**STUDY MATERIAL:**
==================================================
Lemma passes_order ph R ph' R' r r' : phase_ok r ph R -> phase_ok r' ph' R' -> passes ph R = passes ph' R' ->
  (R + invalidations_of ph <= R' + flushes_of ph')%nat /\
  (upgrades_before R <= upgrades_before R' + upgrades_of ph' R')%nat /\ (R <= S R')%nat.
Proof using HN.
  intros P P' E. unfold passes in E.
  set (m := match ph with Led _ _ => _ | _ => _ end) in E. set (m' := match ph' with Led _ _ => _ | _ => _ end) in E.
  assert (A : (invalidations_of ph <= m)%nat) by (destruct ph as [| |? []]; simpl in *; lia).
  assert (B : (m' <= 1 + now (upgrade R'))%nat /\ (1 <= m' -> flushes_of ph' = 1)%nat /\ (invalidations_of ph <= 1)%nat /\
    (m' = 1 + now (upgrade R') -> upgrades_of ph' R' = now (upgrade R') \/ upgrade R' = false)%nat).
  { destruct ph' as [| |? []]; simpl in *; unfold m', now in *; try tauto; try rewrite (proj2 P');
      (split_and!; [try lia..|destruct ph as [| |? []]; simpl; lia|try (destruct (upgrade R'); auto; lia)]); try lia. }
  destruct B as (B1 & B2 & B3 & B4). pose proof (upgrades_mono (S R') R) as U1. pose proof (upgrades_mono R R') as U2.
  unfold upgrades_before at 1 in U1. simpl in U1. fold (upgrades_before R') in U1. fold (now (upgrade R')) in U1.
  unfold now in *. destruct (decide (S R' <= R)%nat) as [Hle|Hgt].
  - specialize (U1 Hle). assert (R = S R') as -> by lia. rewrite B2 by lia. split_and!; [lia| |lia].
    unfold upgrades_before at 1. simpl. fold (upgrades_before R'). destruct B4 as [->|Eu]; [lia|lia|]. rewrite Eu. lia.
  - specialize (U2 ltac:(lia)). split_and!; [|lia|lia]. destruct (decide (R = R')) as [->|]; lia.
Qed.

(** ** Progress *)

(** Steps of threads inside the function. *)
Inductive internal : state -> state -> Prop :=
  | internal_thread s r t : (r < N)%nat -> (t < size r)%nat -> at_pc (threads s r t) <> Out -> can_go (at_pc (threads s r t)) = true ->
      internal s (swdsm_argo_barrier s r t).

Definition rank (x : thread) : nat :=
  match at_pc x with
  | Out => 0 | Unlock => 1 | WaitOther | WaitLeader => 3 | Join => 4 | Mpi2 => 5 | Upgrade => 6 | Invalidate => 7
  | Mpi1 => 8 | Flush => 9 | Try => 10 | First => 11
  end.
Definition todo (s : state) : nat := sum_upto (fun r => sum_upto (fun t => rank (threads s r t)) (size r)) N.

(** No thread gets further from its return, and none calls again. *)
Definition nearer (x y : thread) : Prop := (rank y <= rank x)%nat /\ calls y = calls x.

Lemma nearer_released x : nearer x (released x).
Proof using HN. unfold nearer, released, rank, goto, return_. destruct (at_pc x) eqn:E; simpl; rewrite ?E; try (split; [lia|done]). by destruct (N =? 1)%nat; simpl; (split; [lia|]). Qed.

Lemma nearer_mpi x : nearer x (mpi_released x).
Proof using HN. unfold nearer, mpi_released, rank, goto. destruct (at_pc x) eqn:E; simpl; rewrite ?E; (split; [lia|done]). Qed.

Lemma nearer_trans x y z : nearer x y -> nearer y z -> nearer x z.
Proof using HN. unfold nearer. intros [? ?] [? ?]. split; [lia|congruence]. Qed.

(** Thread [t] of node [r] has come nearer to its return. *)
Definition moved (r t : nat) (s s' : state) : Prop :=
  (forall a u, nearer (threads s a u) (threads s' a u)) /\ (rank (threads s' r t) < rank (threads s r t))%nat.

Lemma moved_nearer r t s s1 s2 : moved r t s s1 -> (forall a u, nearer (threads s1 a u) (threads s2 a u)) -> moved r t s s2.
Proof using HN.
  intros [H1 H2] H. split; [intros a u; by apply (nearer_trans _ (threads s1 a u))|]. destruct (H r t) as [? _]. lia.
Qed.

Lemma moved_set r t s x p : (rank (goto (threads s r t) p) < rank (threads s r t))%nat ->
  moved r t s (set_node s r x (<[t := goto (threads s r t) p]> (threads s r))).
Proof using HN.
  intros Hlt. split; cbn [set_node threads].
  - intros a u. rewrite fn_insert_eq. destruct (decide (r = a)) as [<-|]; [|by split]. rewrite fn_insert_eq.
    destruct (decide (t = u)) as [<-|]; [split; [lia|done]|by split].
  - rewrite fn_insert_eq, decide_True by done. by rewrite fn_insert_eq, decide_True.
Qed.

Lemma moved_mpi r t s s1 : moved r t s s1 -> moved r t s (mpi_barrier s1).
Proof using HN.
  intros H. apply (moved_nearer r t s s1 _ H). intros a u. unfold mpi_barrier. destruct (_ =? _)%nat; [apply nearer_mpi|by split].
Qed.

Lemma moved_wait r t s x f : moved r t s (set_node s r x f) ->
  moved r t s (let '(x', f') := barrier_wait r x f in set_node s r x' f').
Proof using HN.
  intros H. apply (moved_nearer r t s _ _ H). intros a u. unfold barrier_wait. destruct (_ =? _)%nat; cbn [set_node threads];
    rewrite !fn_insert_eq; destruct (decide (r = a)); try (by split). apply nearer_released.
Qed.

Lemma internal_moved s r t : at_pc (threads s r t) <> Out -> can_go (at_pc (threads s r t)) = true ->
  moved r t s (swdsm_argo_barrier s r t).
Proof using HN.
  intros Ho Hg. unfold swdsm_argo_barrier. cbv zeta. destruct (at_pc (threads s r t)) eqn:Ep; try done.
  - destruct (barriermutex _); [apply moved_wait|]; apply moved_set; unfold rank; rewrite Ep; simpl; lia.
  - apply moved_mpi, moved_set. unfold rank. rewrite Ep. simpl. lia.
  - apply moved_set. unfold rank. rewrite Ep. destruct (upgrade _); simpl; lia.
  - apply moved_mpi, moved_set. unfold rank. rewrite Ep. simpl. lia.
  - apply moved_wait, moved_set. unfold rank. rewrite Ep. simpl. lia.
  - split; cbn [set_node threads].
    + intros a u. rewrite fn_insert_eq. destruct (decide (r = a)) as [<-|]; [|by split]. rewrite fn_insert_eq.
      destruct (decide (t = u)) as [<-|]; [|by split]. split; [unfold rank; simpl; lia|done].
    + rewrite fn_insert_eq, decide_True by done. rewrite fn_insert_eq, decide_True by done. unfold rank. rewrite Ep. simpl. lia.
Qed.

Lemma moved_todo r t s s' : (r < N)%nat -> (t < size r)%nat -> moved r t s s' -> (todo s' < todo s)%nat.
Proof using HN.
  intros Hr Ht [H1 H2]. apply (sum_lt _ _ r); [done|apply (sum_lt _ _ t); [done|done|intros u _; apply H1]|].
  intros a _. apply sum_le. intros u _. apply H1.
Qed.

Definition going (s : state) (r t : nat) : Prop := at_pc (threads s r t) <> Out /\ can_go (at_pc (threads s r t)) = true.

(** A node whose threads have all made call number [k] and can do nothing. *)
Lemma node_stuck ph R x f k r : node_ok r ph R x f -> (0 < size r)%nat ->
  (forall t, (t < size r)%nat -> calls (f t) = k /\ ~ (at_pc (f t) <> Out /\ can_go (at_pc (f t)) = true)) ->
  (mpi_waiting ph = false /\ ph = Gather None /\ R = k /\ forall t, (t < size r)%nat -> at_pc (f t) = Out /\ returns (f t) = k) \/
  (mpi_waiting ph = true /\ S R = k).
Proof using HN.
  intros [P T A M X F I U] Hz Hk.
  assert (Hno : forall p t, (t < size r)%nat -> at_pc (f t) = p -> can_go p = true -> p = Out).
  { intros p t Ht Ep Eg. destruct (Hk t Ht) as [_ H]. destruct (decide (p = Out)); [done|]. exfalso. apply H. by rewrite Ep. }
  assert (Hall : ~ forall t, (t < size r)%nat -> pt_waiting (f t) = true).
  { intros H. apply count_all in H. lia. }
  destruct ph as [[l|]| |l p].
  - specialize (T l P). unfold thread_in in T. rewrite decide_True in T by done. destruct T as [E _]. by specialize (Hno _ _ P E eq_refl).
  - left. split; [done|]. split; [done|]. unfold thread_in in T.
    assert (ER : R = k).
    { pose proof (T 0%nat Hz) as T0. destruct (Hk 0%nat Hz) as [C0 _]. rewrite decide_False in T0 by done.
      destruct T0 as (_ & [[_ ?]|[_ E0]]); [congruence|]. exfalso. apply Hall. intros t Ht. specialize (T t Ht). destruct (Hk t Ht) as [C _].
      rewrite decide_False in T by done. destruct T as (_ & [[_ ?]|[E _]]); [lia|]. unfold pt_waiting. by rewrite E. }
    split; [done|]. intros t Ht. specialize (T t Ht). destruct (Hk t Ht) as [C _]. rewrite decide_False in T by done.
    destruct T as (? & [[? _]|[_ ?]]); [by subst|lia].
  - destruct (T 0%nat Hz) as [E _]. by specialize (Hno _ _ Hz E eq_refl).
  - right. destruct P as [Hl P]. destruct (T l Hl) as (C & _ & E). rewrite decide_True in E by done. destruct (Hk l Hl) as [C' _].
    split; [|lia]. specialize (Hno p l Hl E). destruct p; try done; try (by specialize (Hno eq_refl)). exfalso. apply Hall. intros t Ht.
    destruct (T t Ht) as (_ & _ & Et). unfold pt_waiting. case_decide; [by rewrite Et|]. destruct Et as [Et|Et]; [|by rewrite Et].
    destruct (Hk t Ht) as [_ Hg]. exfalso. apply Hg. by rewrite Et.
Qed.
==================================================
**AIM OF THE TASK:** Would you copy out exactly the lines from the one holding "split; [done|]. intros" through the end of the entries above, both ends included?

**THE ANSWER:**
    split; [done|]. intros t Ht. specialize (T t Ht). destruct (Hk t Ht) as [C _]. rewrite decide_False in T by done.
    destruct T as (? & [[? _]|[_ ?]]); [by subst|lia].
  - destruct (T 0%nat Hz) as [E _]. by specialize (Hno _ _ Hz E eq_refl).
  - right. destruct P as [Hl P]. destruct (T l Hl) as (C & _ & E). rewrite decide_True in E by done. destruct (Hk l Hl) as [C' _].
    split; [|lia]. specialize (Hno p l Hl E). destruct p; try done; try (by specialize (Hno eq_refl)). exfalso. apply Hall. intros t Ht.
    destruct (T t Ht) as (_ & _ & Et). unfold pt_waiting. case_decide; [by rewrite Et|]. destruct Et as [Et|Et]; [|by rewrite Et].
    destruct (Hk t Ht) as [_ Hg]. exfalso. apply Hg. by rewrite Et.
Qed.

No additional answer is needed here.